McQuade sighed. He knew very little about submarines. Was it possible that two men were discharged, and the submarine sailed away happily? It was not likely. For several reasons:
Firstly, H.M. was struggling to swim with his package. Surely, if the disembarkation was planned, he would have secured his package in some way to enable him to swim properly. Secondly, Horst Kohler was injured, and he was furiously pursuing H.M. Kohler was trying to prevent H.M. from escaping. And thirdly, the most compelling reason of all: if the disembarkation had been planned, why would they choose the killer Skeleton Coast? Why not further south, close to Swakopmund, and why not come ashore with some kind of raft carrying some food and water?
So, it was obviously a case of shipwreck.
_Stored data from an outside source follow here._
(** X18.  A chain of operations on whole numbers is evaluated from the
    left, each operator press computing the operation before it: after
    the last operand and equals, display has the digits of the result
    of the chain, the widget shows them grouped by three, and nothing
    is pending; every operand and every intermediate result is below
    [10 ^ 15] in magnitude, and every division is exact or by 0. *)
Theorem evaluates_left_to_right
        (s : CalculatorState) (ds : list Digit) (ks : list (Op * list Digit)) :
  previousValue s = None ->
  waitingForOperand s = true \/ display s = "0" ->
  ds <> [] -> (digits_number ds < 10 ^ 15)%Z ->
  ks <> [] -> chain_exact (digits_number ds) ks ->
  let s' := run s (map InputDigit ds ++ flat_map operation_keys ks
                   ++ [Calculate]) in
  let r := chain_result (digits_number ds) ks in
  display s' = text (whole_chars r) /\
  shown s' = text (whole_grouped r) /\
  previousValue s' = None /\ operation s' = None.
Proof.
  intros Hp Hs Hds Ha Hks Hc s' r.
  destruct ks as [|[op es] ks]; [congruence|].
  cbn [chain_exact fst snd] in Hc.
  destruct Hc as (Hne & Hb & Hr & Hdiv & Hc).
  pose proof (digits_number_nonneg ds) as Na.
  pose proof (digits_number_nonneg es) as Nb.
  set (a := digits_number ds) in *. set (b := digits_number es) in *.
  assert (E : s' = run (setDisplay (text (decimal_digits b))
                          (setWaitingForOperand false
                             {| display := text (decimal_digits a);
                                previousValue := Some (of_Z a);
                                operation := Some op;
                                waitingForOperand := true |}))
                       (flat_map operation_keys ks ++ [Calculate])).
  { unfold s'. cbn [flat_map].
    change (operation_keys (op, es))
      with ([PerformOperation op] ++ map InputDigit es)%list.
    rewrite <- !app_assoc.
    rewrite (run_app s (map InputDigit ds)), (typed_digits_state s ds Hds Hs).
    fold a.
    set (s1 := setDisplay (text (decimal_digits a))
                          (setWaitingForOperand false s)).
    rewrite (run_app s1 [PerformOperation op]).
    change (run s1 [PerformOperation op])
      with (performOperation (Some op) s1).
    assert (E2 : performOperation (Some op) s1
                 = {| display := text (decimal_digits a);
                      previousValue := Some (of_Z a);
                      operation := Some op;
                      waitingForOperand := true |}).
    { unfold performOperation, s1.
      cbn [previousValue display operation waitingForOperand setDisplay
           setWaitingForOperand setPreviousValue setOperation].
      rewrite Hp.
      cbn [previousValue display operation waitingForOperand setDisplay
           setWaitingForOperand setPreviousValue setOperation].
      now rewrite parseFloat_decimal_digits. }
    rewrite E2.
    set (s2 := {| display := text (decimal_digits a);
                  previousValue := Some (of_Z a);
                  operation := Some op;
                  waitingForOperand := true |}).
    rewrite (run_app s2 (map InputDigit es)).
    rewrite (typed_digits_state s2 es Hne (or_introl eq_refl)). reflexivity. }
  assert (H52 : (10 ^ 15 < 2 ^ 52)%Z) by reflexivity.
  assert (Ha' : (- 10 ^ 15 < a < 10 ^ 15)%Z) by lia.
  destruct (chain_run ks
              (setDisplay (text (decimal_digits b))
                 (setWaitingForOperand false
                    {| display := text (decimal_digits a);
                       previousValue := Some (of_Z a);
                       operation := Some op;
                       waitingForOperand := true |}))
              (of_Z a) a op b eq_refl eq_refl eq_refl
              (stands_for_refl a) Ha' (conj Nb Hb) Hr Hdiv Hc)
    as (D & P & O).
  rewrite <- E in D, P, O.
  assert (R : r = chain_result (whole_result op a b) ks) by reflexivity.
  rewrite <- R in D.
  split; [exact D|]. split; [|split; assumption].
  unfold shown. rewrite D. apply formatDisplay_whole.
  rewrite R. exact (chain_exact_last (whole_result op a b) ks Hr Hc).
Qed.

Lemma evaluates_left_to_right_witness :
  display (run initial [InputDigit d2; PerformOperation Plus; InputDigit d3;
                        PerformOperation Times; InputDigit d4;
                        PerformOperation Minus; InputDigit d2; InputDigit d5;
                        Calculate]) = "-5".
Proof.
  exact (proj1 (evaluates_left_to_right initial [d2]
                  [(Plus, [d3]); (Times, [d4]); (Minus, [d2; d5])]
                  eq_refl (or_intror eq_refl) ltac:(discriminate) eq_refl
                  ltac:(discriminate)
                  ltac:(repeat split; solve [discriminate | reflexivity]))).
Defined.
(** * TODOKANAI storage core: encrypted block store, free-space index,
      value encoder and the log-structured keyed map.

    Shallow embedding of [src/util/ssdb.cpp], [src/util/ssdb.hpp],
    [src/util/sfs.cpp] and [src/util/sstl.hpp], of the text forms of a
    public key in [to_pubkey.cpp] and of the list [lfs::list].  Machine
    integers are [Z] with the wrap-around written out. *)

From Stdlib Require Import ZArith List Bool Lia.
From Stdlib Require Ascii String.
Import ListNotations.
Open Scope Z_scope.

(** ** Machine arithmetic *)

Definition u32 (x : Z) : Z := x mod 2 ^ 32.
Definition u64 (x : Z) : Z := x mod 2 ^ 64.
Definition UINT32_MAX : Z := 2 ^ 32 - 1.
Definition INT64_MAX : Z := 2 ^ 63 - 1.

(** ** [ssdb::free_space] (ssdb.cpp, lines 43-147)

    [std::map<uint32_t, uint32_t> m_free] is a list of (start, length)
    pairs kept in increasing order of start, keys unique. *)

Module free_space.

Definition fmap := list (Z * Z).

Definition lower (k : Z) (m : fmap) : fmap := filter (fun e => fst e <? k) m.
Definition upper (k : Z) (m : fmap) : fmap := filter (fun e => k <? fst e) m.

Definition get (k : Z) (m : fmap) : option Z :=
  match find (fun e => fst e =? k) m with
  | Some e => Some (snd e)
  | None => None
  end.

(** [m_free.emplace(k, v)]: no effect when the key is present. *)
Definition emplace (k v : Z) (m : fmap) : fmap :=
  match get k m with
  | Some _ => m
  | None => lower k m ++ (k, v) :: upper k m
  end.

(** [it->second = v] for the iterator at key [k]. *)
Definition set (k v : Z) (m : fmap) : fmap :=
  map (fun e => if fst e =? k then (k, v) else e) m.

Definition erase (k : Z) (m : fmap) : fmap :=
  filter (fun e => negb (fst e =? k)) m.

(** [--it] and [++it] for the iterator at key [k]. *)
Definition prev (k : Z) (m : fmap) : option (Z * Z) :=
  match rev (lower k m) with e :: _ => Some e | [] => None end.

Definition next (k : Z) (m : fmap) : option (Z * Z) :=
  match upper k m with e :: _ => Some e | [] => None end.

Definition second (k : Z) (m : fmap) : Z :=
  match get k m with Some v => v | None => 0 end.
But why did only two men escape?
But all those questions surely did not matter. The only thing that mattered today, forty-odd years later, was that somewhere on this Skeleton Coast lay a German submarine with a lot of Nazi treasure in it. In water so shallow that two men could escape from it.
McQuade sat back. Excited. And he made up his mind. ‘Have you got a job, Skellum?’
Skellum turned to him, his eyes glazed. ‘Nee.’
McQuade pulled out a fifty-rand banknote.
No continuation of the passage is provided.